In the United States many new regulations were put in place in the years before and again immediately after the Three Mile Island accident's partial meltdown, resulting in plant startup delays of many years. The NRC has new regulations in place now,
and the next plants will have NRC Final Design Approval before the
customer buys them, and a Combined Construction and Operating License
will be issued before construction starts, guaranteeing that if the
plant is built as designed then it will be allowed to operate—thus
avoiding lengthy hearings after completion.
In Japan and France,
construction costs and delays are significantly diminished because of
streamlined government licensing and certification procedures. In
France, one model of reactor was type-certified, using a safety engineering
process similar to the process used to certify aircraft models for
safety. That is, rather than licensing individual reactors, the
regulatory agency certified a particular design and its construction
process to produce safe reactors. U.S. law permits type-licensing of
reactors, a process which is being used on the AP1000 and the ESBWR.

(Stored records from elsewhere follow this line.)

Lemma print_partitions_shows i l : 0 <= i -> i + Z.of_nat (length l) <= 2147483648 -> Forall sectors_ok l ->
  shows_text ser_putchar (print_partitions ser_putchar i l) (partition_lines i l).
Proof.
  intros Hi Hl Hok. revert i Hi Hl. induction Hok as [|p l Hp Hok IH]; intros i Hi Hl; [done|]. cbn [length] in Hl.
  unfold partition_lines. cbn [length zseq zip_with concat print_partitions]. apply shows_seq.
  - apply print_partition_shows; [lia|done].
  - apply IH; lia.
Qed.

(** [print_partition_table] shows the number of partitions and then a line for
    each one, with its number, a star when it is active, primary or logical,
    the name of its type, its first sector and its size. *)
Theorem print_partition_table_shows l : Z.of_nat (length l) < 2147483648 -> Forall sectors_ok l ->
  shows_text ser_putchar (print_partition_table ser_putchar l)
    (codes "Found " ++ number 10 (Z.of_nat (length l)) ++ codes " partitions
" ++ partition_lines 0 l).
Proof.
  intros Hl Hok. unfold print_partition_table.
  replace (codes "Found " ++ _) with ((codes "Found " ++ number 10 (Z.of_nat (length l)) ++ codes " partitions
") ++ partition_lines 0 l) by by rewrite <- !app_assoc.
  apply shows_seq; [|apply print_partitions_shows; [lia..|done]].
  apply (print_s_shows _ ser_total _ _ _ (lits "Found " ++ [conv KDec] ++ lits " partitions
")); [reflexivity|]. apply renders_lits; [done|]. apply renders_dec; [lia|]. by apply renders_end.
Qed.
End shown.

(** ** Names of sound cards *)
Definition sbname (ver : Z) : string :=
  let major := VER_MAJOR ver in
  let minor := VER_MINOR ver in
  let other := "Unknown Sound Blaster"%string in
  if major =? 1 then if minor =? 5 then "Sound Blaster 1.5" else "Sound Blaster 1.0" else
  if major =? 2 then if (minor =? 1) || (minor =? 2) then "Sound Blaster 2.0" else other else
  if major =? 3 then
    if minor =? 0 then "Sound Blaster Pro" else if (minor =? 1) || (minor =? 2) then "Sound Blaster Pro 2" else
    if minor =? 5 then "Gallant SC-6000" else other else
  if major =? 4 then
    if (minor =? 4) || (minor =? 5) then "Sound Blaster 16" else if minor =? 11 then "Sound Blaster 16 SCSI-2" else
    if minor =? 12 then "Sound Blaster AWE 32" else if minor =? 13 then "Sound Blaster ViBRA16C" else
    if minor =? 16 then "Sound Blaster AWE 64" else other else
  other.

(** ** panic.c *)
(** [cr0] and so on; selectors have 16 bits. *)
Record all_registers := mk_all {
  r_eax : Z; r_ebx : Z; r_ecx : Z; r_edx : Z; r_esp : Z; r_ebp : Z; r_esi : Z; r_edi : Z; r_eflags : Z;
  r_cs : Z; r_ss : Z; r_ds : Z; r_es : Z; r_fs : Z; r_gs : Z; r_cr0 : Z; r_cr1 : Z; r_cr2 : Z; r_cr3 : Z }.

(** regs.s: [cpu] are the registers of the CPU; there is no [cr1] to read, so
    the zero of [memset] stays. *)
Definition get_regs (cpu : all_registers) : all_registers :=
  mk_all (u32 (r_eax cpu)) (u32 (r_ebx cpu)) (u32 (r_ecx cpu)) (u32 (r_edx cpu)) (u32 (r_esp cpu)) (u32 (r_ebp cpu))
    (u32 (r_esi cpu)) (u32 (r_edi cpu)) (u32 (r_eflags cpu)) (u16 (r_cs cpu)) (u16 (r_ss cpu)) (u16 (r_ds cpu)) (u16 (r_es cpu))
    (u16 (r_fs cpu)) (u16 (r_gs cpu)) (u32 (r_cr0 cpu)) 0 (u32 (r_cr2 cpu)) (u32 (r_cr3 cpu)).

Section panic.
Context (ser_putchar : Z -> IO unit).
(** The BIOS; its effect on the picture is outside. *)
Context (int86 : Z -> int86regs -> IO int86regs).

In Canada, cost overruns for the Darlington Nuclear Generating Station,
largely due to delays and policy changes, are often cited by opponents
of new reactors. Construction started in 1981 at an estimated cost of
$7.4 Billion 1993-adjusted CAD, and finished in 1993 at a cost of $14.5
billion. 70% of the price increase was due to interest charges incurred
due to delays imposed to postpone units 3 and 4, 46% inflation over a
4-year period and other changes in financial policy.
No new nuclear reactor has since been built in Canada, although a few
have been and are undergoing refurbishment and environment assessment is
complete for 4 new generation stations at Darlington with the Ontario
government committed in keeping a nuclear base load of 50% or around
10GW.
In the United Kingdom and the United States cost overruns on
nuclear plants contributed to the bankruptcies of several utility
companies. In the United States these losses helped usher in energy
deregulation in the mid-1990s that saw rising electricity rates and
power blackouts in California. When the UK began privatizing utilities,
its nuclear reactors "were so unprofitable they could not be sold."
Eventually in 1996, the government gave them away. But the company that
took them over, British Energy, had to be bailed out in 2004 to the
extent of 3.4 billion pounds.
Operating costs
In
general, coal and nuclear plants have the same types of operating costs
(operations and maintenance plus fuel costs). However, nuclear has
lower fuel costs but higher operating and maintenance costs.
Fuel costs
Nuclear plants require fissile fuel. Generally, the fuel used is uranium, although other materials may be used. In 2005, prices on the world market for uranium averaged US$20/lb (US$44.09/kg). On 2007-04-19, prices reached US$113/lb (US$249.12/kg). On 2008-07-02, the price had dropped to $59/lb.
Fuel costs account for about 28% of a nuclear plant's operating expenses.
As of 2013, half the cost of reactor fuel was taken up by enrichment
and fabrication, so that the cost of the uranium concentrate raw
material was 14 percent of operating costs.
Doubling the price of uranium would add about 10% to the cost of
electricity produced in existing nuclear plants, and about half that
much to the cost of electricity in future power plants.
The cost of raw uranium contributes about $0.0015/kWh to the cost of
nuclear electricity, while in breeder reactors the uranium cost falls to
$0.000015/kWh.
As of 2008, mining activity was growing rapidly, especially from
smaller companies, but putting a uranium deposit into production takes
10 years or more.
The world's present measured resources of uranium, economically
recoverable at a price of US$130/kg according to the industry groups Organisation for Economic Co-operation and Development (OECD), Nuclear Energy Agency (NEA) and International Atomic Energy Agency (IAEA), are enough to last for "at least a century" at current consumption rates.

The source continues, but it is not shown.